We need to be careful here, because we're dealing with the issue mostly of pain. You have made a very good argument that there needs to be a recognition of the magnitude of the pain and the various ways of dealing with that that are non-prescription in terms of pharmaceuticals. In terms of that education piece, that has to go through the medical system, because that's where it starts. You have given clear examples — and we are familiar with them — where that's not occurring and that awareness is not there. Many of us have heard exactly the examples you gave today in terms of saying, ``Here is this; go away and do that'' when there are many alternatives to treating certain kinds of pain.

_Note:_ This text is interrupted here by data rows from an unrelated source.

(** * pandas_mail_script: a shallow embedding and its properties

    The script reads its SMTP settings from the environment, loads and
    filters a recipient table, builds a small report, and mails the report
    to every recipient.  Each function of [pandas_mail_script.py] is
    translated below under its own name.

    Conventions.
    - A Python [str] is a Rocq [string] holding its UTF-8 bytes, so that
      [.encode("utf-8")] is the identity on the representation.
    - Python integers are [Z]; the integers of a data frame are 64-bit.
    - A function that may raise returns [exn + A]. *)

From Stdlib Require Import String Ascii List ZArith QArith Qround Lia Bool Arith.
From Stdlib Require Import OrdersEx Permutation.
Import ListNotations.
Local Close Scope Q_scope.
Local Open Scope string_scope.
Local Open Scope list_scope.
Local Open Scope nat_scope.
Set Warnings "-register-all".

(** ** Python strings *)

Module Py.

(** Bytes given by their codes. *)
Definition bytes (l : list nat) : list ascii := map ascii_of_nat l.

(** One-byte white space: U+0009..U+000D, U+001C..U+001F and U+0020. *)
Definition space1 (c : ascii) : bool :=
  let n := nat_of_ascii c in
  ((9 <=? n) && (n <=? 13)) || ((28 <=? n) && (n <=? 32)).

(** Two-byte white space: U+0085 and U+00A0. *)
Definition space2 (c1 c2 : ascii) : bool :=
  (nat_of_ascii c1 =? 194) &&
  ((nat_of_ascii c2 =? 133) || (nat_of_ascii c2 =? 160)).

(** Three-byte white space: U+1680, U+2000..U+200A, U+2028, U+2029,
    U+202F, U+205F and U+3000. *)
Definition space3 (c1 c2 c3 : ascii) : bool :=
  let a := nat_of_ascii c1 in
  let b := nat_of_ascii c2 in
  let c := nat_of_ascii c3 in
  ((a =? 225) && (b =? 154) && (c =? 128)) ||
  ((a =? 226) && (b =? 128) &&
     (((128 <=? c) && (c <=? 138)) || (c =? 168) || (c =? 169) || (c =? 175))) ||
  ((a =? 226) && (b =? 129) && (c =? 159)) ||
  ((a =? 227) && (b =? 128) && (c =? 128)).

(** Drop the white space at the front of a byte sequence.  With
    [back = true] the sequence is a reversed string, so that a character's
    bytes come last byte first. *)
Fixpoint drop_space (back : bool) (s : list ascii) : list ascii :=
  match s with
  | [] => []
  | c1 :: r1 =>
      if space1 c1 then drop_space back r1
      else
        match r1 with
        | [] => s
        | c2 :: r2 =>
            if (if back then space2 c2 c1 else space2 c1 c2)
            then drop_space back r2
            else
              match r2 with
              | [] => s
              | c3 :: r3 =>
                  if (if back then space3 c3 c2 c1 else space3 c1 c2 c3)
                  then drop_space back r3
                  else s
              end
        end
  end.

(** [str.strip()] with no argument. *)
Definition strip (s : string) : string :=
  string_of_list_ascii
    (rev (drop_space true (rev (drop_space false (list_ascii_of_string s))))).

(** [x in s] for strings. *)
Fixpoint contains (x s : string) : bool :=
  prefix x s ||
  match s with
  | EmptyString => false
  | String _ r => contains x r
  end.

(** [sep.join(l)]. *)
Definition join (sep : string) (l : list string) : string := String.concat sep l.

(** The truth value of a string: the empty string is false. *)
Definition truthy (s : string) : bool := negb (s =? "")%string.

Definition digit_of (c : ascii) : option Z :=
  let n := nat_of_ascii c in
  if (48 <=? n) && (n <=? 57) then Some (Z.of_nat (n - 48)) else None.

(** Decimal digits, where single underscores may separate digits. *)
Fixpoint digits (acc : Z) (after_digit : bool) (s : string) : option Z :=
  match s with
  | EmptyString => if after_digit then Some acc else None
  | String c r =>
      if Ascii.eqb c "_" then
        if after_digit then digits acc false r else None
      else
        match digit_of c with
        | Some d => digits (10 * acc + d)%Z true r
        | None => None
        end
  end.

(** White space for [int()] on ASCII text: the space characters of C,
    U+0009..U+000D and U+0020.  The separators U+001C..U+001F, which
    [str.strip] removes, are not among them. *)
Definition c_space (c : ascii) : bool :=
  let n := nat_of_ascii c in
  ((9 <=? n) && (n <=? 13)) || (n =? 32).

Fixpoint drop_c_space (s : list ascii) : list ascii :=
  match s with
  | [] => []
  | c :: r => if c_space c then drop_c_space r else s
  end.

Definition c_strip (s : string) : string :=
  string_of_list_ascii
    (rev (drop_c_space (rev (drop_c_space (list_ascii_of_string s))))).

(** [int(s)] in base 10 on ASCII text: surrounding white space, an optional
    sign, then digits; [None] stands for [ValueError]. *)
Definition int_ascii (s : string) : option Z :=
  match c_strip s with
  | String "-" r => option_map Z.opp (digits 0%Z false r)
  | String "+" r => digits 0%Z false r
  | t => digits 0%Z false t
  end.

(** ASCII text of at most 640 characters.  The interpreter's limit on the
    number of digits of an integer literal can be configured, but not below
    640. *)
Definition short_ascii (s : string) : bool :=
  forallb (fun c => nat_of_ascii c <? 128) (list_ascii_of_string s)
  && (String.length s <=? 640).

(** [int(s)] in base 10, [None] standing for [ValueError].  On short ASCII
    text the conversion is [int_ascii].  On other text it depends on the
    Unicode database (the decimal digits and the white space of all scripts
    are accepted) and on the configured limit on the number of digits; it is
    left to [beyond]. *)
Definition int (beyond : string -> option Z) (s : string) : option Z :=
  if short_ascii s then int_ascii s else beyond s.

End Py.

(** Exceptions the script can raise, with what identifies them. *)
Inductive exn : Type :=
| ValueError (literal : string)
| RuntimeError (message : string)
| KeyError (key : string)
| MissingCell (column : string).

(** ** load_env *)

(** The process environment after [load_dotenv()]. *)
Definition environ : Type := string -> option string.

(** A value stored in the configuration dictionary. *)
Inductive cfgval : Type :=
| CNone
| CStr (s : string)
| CInt (z : Z).

(** [os.getenv(k)] *)
Definition getenv (env : environ) (k : string) : cfgval :=
  match env k with
  | Some s => CStr s
  | None => CNone
  end.

(** [os.getenv(k, d)] *)
Definition getenv_default (env : environ) (k d : string) : string :=
  match env k with
  | Some s => s
  | None => d
  end.

(** The dictionary is kept as the list of its items in insertion order,
    which is the order [cfg.items()] iterates in. *)
Definition config : Type := list (string * cfgval).

Definition cfg_literal (env : environ) (port : Z) : config :=
  [ ("host", CStr (getenv_default env "SMTP_HOST" "smtp.gmail.com"));
    ("port", CInt port);
    ("user", getenv env "SMTP_USER");
    ("password", getenv env "SMTP_PASS");
    ("from_email", getenv env "FROM_EMAIL");
    ("fallback_to", getenv env "FALLBACK_TO") ].

(** [v in (None, "")] *)
Definition none_or_empty (v : cfgval) : bool :=
  match v with
  | CNone => true
  | CStr s => (s =? "")%string
  | CInt _ => false
  end.

Arguments none_or_empty : simpl never.

(** [k not in ("port",)] *)
Definition not_port (k : string) : bool := negb (k =? "port")%string.

(** [[k for k, v in cfg.items() if v in (None, "") and k not in ("port",)]] *)
Definition missing (cfg : config) : list string :=
  map fst (filter (fun kv => none_or_empty (snd kv) && not_port (fst kv)) cfg).

Definition missing_message (keys : list string) : string :=
  ("Missing required environment variables: " ++ Py.join ", " keys)%string.

Definition load_env (int_beyond : string -> option Z) (env : environ) : exn + config :=
  let port_text := getenv_default env "SMTP_PORT" "587" in
  match Py.int int_beyond port_text with
  | None => inl (ValueError port_text)
  | Some port =>
      let cfg := cfg_literal env port in
      match missing cfg with
      | [] => inr cfg
      | m => inl (RuntimeError (missing_message m))
      end
  end.

(** [cfg[k]] *)
Fixpoint cfg_get (cfg : config) (k : string) : cfgval :=
  match cfg with
  | [] => CNone
  | (k', v) :: rest => if (k' =? k)%string then v else cfg_get rest k
  end.

(** [cfg[k]] where the entry is a string. *)
Definition cfg_str (cfg : config) (k : string) : string :=
  match cfg_get cfg k with
  | CStr s => s
  | _ => ""
  end.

But at the extreme, I suspect that many people in this room have dealt with friends or family who have been dying of cancer. We have the other end of spectrum where we have some rather unusual barriers to prescribing a sufficient painkiller to mitigate pain in a palliative care situation.

This is really a complex kind of problem. It's too deep to get into the argument; I know some of the dimensions of this. What I'd like to ask both of you is to think about this in real terms. Remember that, on the one hand, the initial contact point is the physician who writes the first prescription. On the other end are the people who have pain ranging from pain that can be treated by a number of different possibilities through to those dealing with terminal pain issues.

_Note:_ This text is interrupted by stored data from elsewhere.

(** X24. For a card marked Autographed "Yes", when no derive_and_enforce
    rule targets "Autographed" and the when_yes policy has an "Autograph
    Format" entry that lists the allowed formats (a non-empty list), the
    returned Autograph Format, read through the normaliser, is empty or
    one of the allowed formats: a present format outside the list is
    blanked. *)
Theorem X24_autograph_format_policy
    (card globals_defaults enforced ar blk when_yes af item : dict value)
    (allowed : list value) :
  get_or enforced "autograph_rules" (VDict []) = VDict ar ->
  get ar "Autographed" = VDict blk ->
  get_or blk "when_yes" (VDict []) = VDict when_yes ->
  get when_yes "Autograph Format" = VDict af ->
  get_or af "allowed_by_policy" (VList []) = VList allowed ->
  allowed <> [] ->
  lower (pipeline.norm_optional
           (por (get card "Autographed") (get card "autographed"))) = "yes" ->
  ~ derive_target enforced "Autographed" ->
  pipeline.build_item_specifics card globals_defaults enforced = Ok item ->
  pipeline.norm_optional (get item "Autograph Format") = "" \/
  In (VStr (pipeline.norm_optional (get item "Autograph Format"))) allowed.
Proof.
  intros Har Hblk Hyes Haf Hal Hnil Hauto Hnt H.
  destruct (autographed_yes_steps _ _ _ _ _ _ _ Har Hblk Hyes Hauto Hnt H)
    as (i4 & i5 & H5 & Hsame).
  assert (get item "Autograph Format" = get i5 "Autograph Format") as ->.
  { unfold get, get_or; rewrite Hsame; [reflexivity|].
    simpl; intuition discriminate. }
  unfold pipeline.when_yes_rules in H5; inv_bind H5; cbv zeta in H5.
  unfold pipeline.format_rule in H5; rewrite Haf, Hal in H5; cbv zeta in H5.
  set (j := dset (pipeline.authentication_rule when_yes it)
                 "Autograph Authentication Number" (VStr "")) in *.
  assert (truthy (VList allowed) = true) as Ht
    by (destruct allowed; [congruence | reflexivity]).
  rewrite Ht, andb_true_r in H5.
  destruct (nonempty (pipeline.norm_optional (get j "Autograph Format"))) eqn:Ecur.
  - cbn [pipeline.py_in bind] in H5.
    destruct (existsb _ allowed) eqn:Ein; cbn [negb] in H5; inv_ok H5.
    + right; now apply existsb_eq_str.
    + left; unfold get, get_or; now rewrite dget_dset_same.
  - inv_ok H5; left.
    destruct (pipeline.norm_optional (get j "Autograph Format"));
      [reflexivity | discriminate Ecur].
Qed.

Lemma X24_autograph_format_witness :
  exists item,
    pipeline.build_item_specifics
      [ ("player_first", VStr "Jane"); ("player_last", VStr "Doe");
        ("autographed", VStr "Yes"); ("Autograph Format", VStr "Cut") ]
      []
      [ ("autograph_rules",
         VDict [("Autographed",
                 VDict [("when_yes",
                         VDict [("Autograph Format",
                                 VDict [("allowed_by_policy",
                                         VList [VStr "Hard Signed"; VStr "Label or Sticker"])])])])]) ]
      = Ok item /\
    get item "Autograph Format" = VStr "" /\
    (pipeline.norm_optional (get item "Autograph Format") = "" \/
     In (VStr (pipeline.norm_optional (get item "Autograph Format")))
        [VStr "Hard Signed"; VStr "Label or Sticker"]).
Proof.
  eexists; split; [vm_compute; reflexivity|]; split; [reflexivity|].
  apply (X24_autograph_format_policy
           [ ("player_first", VStr "Jane"); ("player_last", VStr "Doe");
             ("autographed", VStr "Yes"); ("Autograph Format", VStr "Cut") ]
           []
           [ ("autograph_rules",
              VDict [("Autographed",
                      VDict [("when_yes",
                              VDict [("Autograph Format",
                                      VDict [("allowed_by_policy",
                                              VList [VStr "Hard Signed"; VStr "Label or Sticker"])])])])]) ]
           [("Autographed",
             VDict [("when_yes",
                     VDict [("Autograph Format",
                             VDict [("allowed_by_policy",
                                     VList [VStr "Hard Signed"; VStr "Label or Sticker"])])])])]
           [("when_yes",
             VDict [("Autograph Format",
                     VDict [("allowed_by_policy",
                             VList [VStr "Hard Signed"; VStr "Label or Sticker"])])])]
           [("Autograph Format",
             VDict [("allowed_by_policy",
                     VList [VStr "Hard Signed"; VStr "Label or Sticker"])])]
           [("allowed_by_policy", VList [VStr "Hard Signed"; VStr "Label or Sticker"])]
           _ [VStr "Hard Signed"; VStr "Label or Sticker"]);
    try reflexivity.
  - discriminate.
  - intros (dae & E & Hin); vm_compute in E; injection E as <-; exact Hin.
Defined.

And we're dealing ultimately with regulation.

So this is not a simple issue. But we have heard you can't limit, on the one hand, and we've heard that there should be some guidelines at the very least, on the other. I wonder if you witnesses could both think about this and, based on your respective experiences, write to our clerk with any ideas you have following this meeting.

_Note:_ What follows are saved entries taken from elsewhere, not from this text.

(** * Reading-session simulator (Proyecto1/01_simular_datos_lectura.py)

    A shallow embedding of [SimuladorSesionesLectura] and of the run-time
    services it relies on, followed by the properties of the generated
    session sequences.

    Modelling conventions.
    - Python [int] is [Z].  Python [float] is an extended rational
      ([pyfloat]): a rational, NaN or an infinity.  The adjusted
      abandonment probability, [float(int)] and [timedelta(minutes=...)]
      round to binary64 as the interpreter does ([Binary64]); the
      durations, page targets and percentages of the generators are
      computed on the rationals themselves.
    - The process-wide numpy generator is an explicit state [G] threaded
      through every call, behind the interface [RandomState].
    - [datetime.now()] is an explicit clock reading, and the interpreter's
      per-process string-hash secret is an explicit [HashSecret].
    - A pandas row is a record of optional dynamically typed cells.
    - A [datetime] carries an unbounded day ordinal: the [OverflowError]
      of a date past 9999-12-31 is not represented, and the generators
      are modelled for the page counts the dispatch passes them
      ([num_pages >= 1]). *)

From Stdlib Require Import ZArith QArith Qabs Qround Qminmax Qpower Qreduction.
From Stdlib Require Import Lqa Lia.
From Stdlib Require Qcanon.
From Stdlib Require Import List String Ascii Bool DecimalString.
Import ListNotations.

Local Open Scope Z_scope.

(** ** Python values *)

Module Py.

(** A Python float: a rational, NaN, or an infinity. *)
Inductive pyfloat : Type :=
| FNum (q : Q)
| FNaN
| FInf
| FNegInf.

(** A cell of a row (or any dynamically typed value the simulator reads). *)
Inductive pyval : Type :=
| PInt (z : Z)
| PFloat (f : pyfloat)
| PStr (s : string)
| PNone.

Inductive Exn : Type :=
| ValueError
| TypeError
| OverflowError.

(** [a < b] on floats; every comparison with NaN is false. *)
Definition f_lt (a b : pyfloat) : bool :=
  match a, b with
  | FNaN, _ | _, FNaN => false
  | FNum x, FNum y => if Qlt_le_dec x y then true else false
  | FNum _, FInf => true
  | FNum _, FNegInf => false
  | FInf, _ => false
  | FNegInf, FNegInf => false
  | FNegInf, _ => true
  end.

Definition f_le (a b : pyfloat) : bool :=
  match a, b with
  | FNaN, _ | _, FNaN => false
  | FNum x, FNum y => if Qlt_le_dec y x then false else true
  | _, FInf => true
  | FNegInf, _ => true
  | FInf, _ => false
  | FNum _, FNegInf => false
  end.

Definition f_eqb (a b : pyfloat) : bool :=
  match a, b with
  | FNum x, FNum y => Qeq_bool x y
  | FInf, FInf => true
  | FNegInf, FNegInf => true
  | _, _ => false
  end.

Definition f_neg (a : pyfloat) : pyfloat :=
  match a with
  | FNum x => FNum (- x)
  | FNaN => FNaN
  | FInf => FNegInf
  | FNegInf => FInf
  end.

(** [abs(a)] *)
Definition f_abs (a : pyfloat) : pyfloat :=
  match a with
  | FNum x => FNum (Qabs x)
  | FNaN => FNaN
  | FInf | FNegInf => FInf
  end.

Definition f_add (a b : pyfloat) : pyfloat :=
  match a, b with
  | FNaN, _ | _, FNaN => FNaN
  | FNum x, FNum y => FNum (x + y)
  | FInf, FNegInf | FNegInf, FInf => FNaN
  | FInf, _ | _, FInf => FInf
  | FNegInf, _ | _, FNegInf => FNegInf
  end.

Definition f_sub (a b : pyfloat) : pyfloat := f_add a (f_neg b).

(** The sign of a rational as an infinity factor: inf * q. *)
Definition inf_times (q : Q) : pyfloat :=
  if Qlt_le_dec 0 q then FInf
  else if Qlt_le_dec q 0 then FNegInf
  else FNaN.

Definition f_mul (a b : pyfloat) : pyfloat :=
  match a, b with
  | FNaN, _ | _, FNaN => FNaN
  | FNum x, FNum y => FNum (x * y)
  | FInf, FNum y | FNum y, FInf => inf_times y
  | FNegInf, FNum y | FNum y, FNegInf => f_neg (inf_times y)
  | FInf, FInf | FNegInf, FNegInf => FInf
  | FInf, FNegInf | FNegInf, FInf => FNegInf
  end.

(** The builtins [min(a, b)] and [max(a, b)]: the first argument is kept
    unless the second compares strictly below (above) it. *)
Definition py_min (a b : pyfloat) : pyfloat := if f_lt b a then b else a.
Definition py_max (a b : pyfloat) : pyfloat := if f_lt a b then b else a.

(** Equality of floats up to the representation of the rational. *)
Definition f_equiv (a b : pyfloat) : Prop :=
  match a, b with
  | FNum x, FNum y => x == y
  | FNaN, FNaN | FInf, FInf | FNegInf, FNegInf => True
  | _, _ => False
  end.

(** [int(x)] on a rational: truncation towards zero. *)
Definition trunc (q : Q) : Z := Z.quot (Qnum q) (Z.pos (Qden q)).

(** [int(f)] on a float. *)
Definition int_of_float (f : pyfloat) : Exn + Z :=
  match f with
  | FNum q => inr (trunc q)
  | FNaN => inl ValueError
  | FInf | FNegInf => inl OverflowError
  end.

(** The numeric reading of a value, when it has one. *)
Definition as_float (v : pyval) : option pyfloat :=
  match v with
  | PInt z => Some (FNum (inject_Z z))
  | PFloat f => Some f
  | PStr _ | PNone => None
  end.

(** [v == c] against a number never raises. *)
Definition py_eq_num (v : pyval) (c : Q) : bool :=
  match as_float v with
  | Some f => f_eqb f (FNum c)
  | None => false
  end.

(** Ordering a value against a number raises [TypeError] on a string or
    on [None]. *)
Definition py_ge_num (v : pyval) (c : Q) : Exn + bool :=
  match as_float v with
  | Some f => inr (f_le (FNum c) f)
  | None => inl TypeError
  end.

Definition py_le_num (v : pyval) (c : Q) : Exn + bool :=
  match as_float v with
  | Some f => inr (f_le f (FNum c))
  | None => inl TypeError
  end.

(** [pd.isna(v)] on a scalar. *)
Definition isna (v : pyval) : bool :=
  match v with
  | PNone => true
  | PFloat FNaN => true
  | _ => false
  end.

Definition notna (v : pyval) : bool := negb (isna v).

(** [int(v)] on a value with a numeric reading ([int(None)] raises
    [TypeError]; no call site of the simulator applies [int] to a string
    that was not first ordered against a number, which already raises). *)
Definition py_int (v : pyval) : Exn + Z :=
  match as_float v with
  | Some f => int_of_float f
  | None => inl TypeError
  end.

(** [str(n)] for an integer: its decimal numeral. *)
Definition str_of_int (n : Z) : string := NilZero.string_of_int (Z.to_int n).

End Py.
Export Py.

(** ** binary64

    The rounding of IEEE 754 double precision on the rationals: 53
    significant bits, exponents from -1022 (below which the spacing stays
    at 2^-1074) and round to nearest, ties to even.  The sign of zero is
    not tracked. *)

Module Binary64.

(** Rounding to the nearest integer, ties to even. *)
Definition round_half_even (q : Q) : Z :=
  let f := Qfloor q in
  let r := (q - inject_Z f)%Q in
  if Qlt_le_dec r (1 # 2) then f
  else if Qlt_le_dec (1 # 2) r then f + 1
  else if Z.even f then f else f + 1.

Definition pow2 (e : Z) : Q := (2 ^ e)%Q.

(** The exponent of a positive rational: the [e] with [2^e <= q < 2^(e+1)]. *)
Definition exponente (q : Q) : Z :=
  let k := Z.log2 (Qnum q) - Z.log2 (Z.pos (Qden q)) in
  if Qle_bool (pow2 k) q then k else k - 1.

(** The nearest multiple of the spacing at [q], which may reach 2^1024. *)
Definition redondear (q : Q) : Q :=
  if Qeq_bool q 0 then 0%Q
  else
    let e := Z.max (exponente (Qabs q)) (-1022) in
    let ulp := pow2 (e - 52) in
    Qred (inject_Z (round_half_even (q / ulp)) * ulp).

(** The float a rational rounds to; a result of magnitude 2^1024 is an
    infinity. *)
Definition b64 (q : Q) : pyfloat :=
  let r := redondear q in
  if Qle_bool (pow2 1024) r then FInf
  else if Qle_bool r (- pow2 1024) then FNegInf
  else FNum r.

(** A float literal of the source. *)
Definition lit (q : Q) : pyfloat := b64 q.

Definition fl (f : pyfloat) : pyfloat :=
  match f with
  | FNum q => b64 q
  | _ => f
  end.

(** [a + b], [a - b] and [a * b] on floats. *)
Definition fl_add (a b : pyfloat) : pyfloat := fl (f_add a b).
Definition fl_sub (a b : pyfloat) : pyfloat := fl (f_sub a b).
Definition fl_mul (a b : pyfloat) : pyfloat := fl (f_mul a b).

End Binary64.
Export Binary64.

(** ** The interpreter's string hash

    [hash(s)] on a [str] is SipHash-1-3 (CPython 3.11 and later) over the
    bytes of the string, keyed by a 128-bit secret that the interpreter
    draws when the process starts (or derives from [PYTHONHASHSEED]). *)

Module Hash.

Record HashSecret : Type := { k0 : Z; k1 : Z }.

Definition wrap64 (x : Z) : Z := x mod 2 ^ 64.

Definition rotl (x b : Z) : Z :=
  wrap64 (Z.lor (Z.shiftl x b) (Z.shiftr x (64 - b))).

Record sipstate : Type := { v0 : Z; v1 : Z; v2 : Z; v3 : Z }.

(** [HALF_ROUND(a,b,c,d,s,t)] returns the new [(a,b,c,d)]. *)
Definition half_round (a b c d s t : Z) : Z * Z * Z * Z :=
  let a := wrap64 (a + b) in
  let c := wrap64 (c + d) in
  let b := Z.lxor (rotl b s) a in
  let d := Z.lxor (rotl d t) c in
  let a := rotl a 32 in
  (a, b, c, d).

Definition single_round (st : sipstate) : sipstate :=
  let '(a0, a1, a2, a3) := half_round (v0 st) (v1 st) (v2 st) (v3 st) 13 16 in
  let '(b2, b1, b0, b3) := half_round a2 a1 a0 a3 17 21 in
  {| v0 := b0; v1 := b1; v2 := b2; v3 := b3 |}.

(** Little-endian value of a block of bytes. *)
Fixpoint le_bytes (bs : list Z) : Z :=
  match bs with
  | [] => 0
  | b :: r => b + 256 * le_bytes r
  end.

Definition absorb (st : sipstate) (m : Z) : sipstate :=
  let st := {| v0 := v0 st; v1 := v1 st; v2 := v2 st; v3 := Z.lxor (v3 st) m |} in
  let st := single_round st in
  {| v0 := Z.lxor (v0 st) m; v1 := v1 st; v2 := v2 st; v3 := v3 st |}.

The final thing I want to touch on in this regard, and you have referred to it very directly and inferred it in some of your answers, is this: We know that the electronic gathering of information is one of the keys to the future in terms of responding to many of the questions our colleagues have asked in terms of seeking data, extents, levels of prescription and so on.

Dr. Sproule, I want to mention directly that in our previous studies we have been very impressed with the extent to which pharmacists are organized across the country — or at least communicate; I shouldn't say ``organized'' as that may convey other issues. Regardless, you are capable of communicating, and you are very good with technology. You are all pretty much fully online, electronically in terms of data and so on.

We have heard many suggestions that pharmacists can play — and largely this has come from pharmacists themselves — an even larger role, certainly in the data gathering and in advising patients that they see. You mentioned earlier, Dr. Sproule, that perhaps in rural area, it's not easy to have instruction. But in some rural areas, the pharmacist does indeed deal with all of the prescriptions of most their patients, and they often voluntarily provide feedback and information.

I again want to ask you as a take-away question to think about the problem of gathering information, both in terms of the volume and distribution of specific pharmaceuticals in the areas we are talking about today and then the collection of data on adverse reactions, which of course you've largely talked about today, because addiction is a huge adverse reaction. Please give that some thought, unfettered by committee room and other distractions, and if you could write any thoughts you have on this back to our clerk. This is an area we've been pushing in all of our reports, and we are continuously seeking specific, identifiable actions that can be taken, and the best organizations that can do it.

With that I want to thank you both for a remarkable meeting today, an extremely informative meeting with useful data. The recommendations in the report you referred to — we have seen that it's a remarkable document. The additional points you have made today and the extent of your responses to us have been excellent. I want to thank my colleagues once again for questions that have elicited a tremendous amount of information in the response.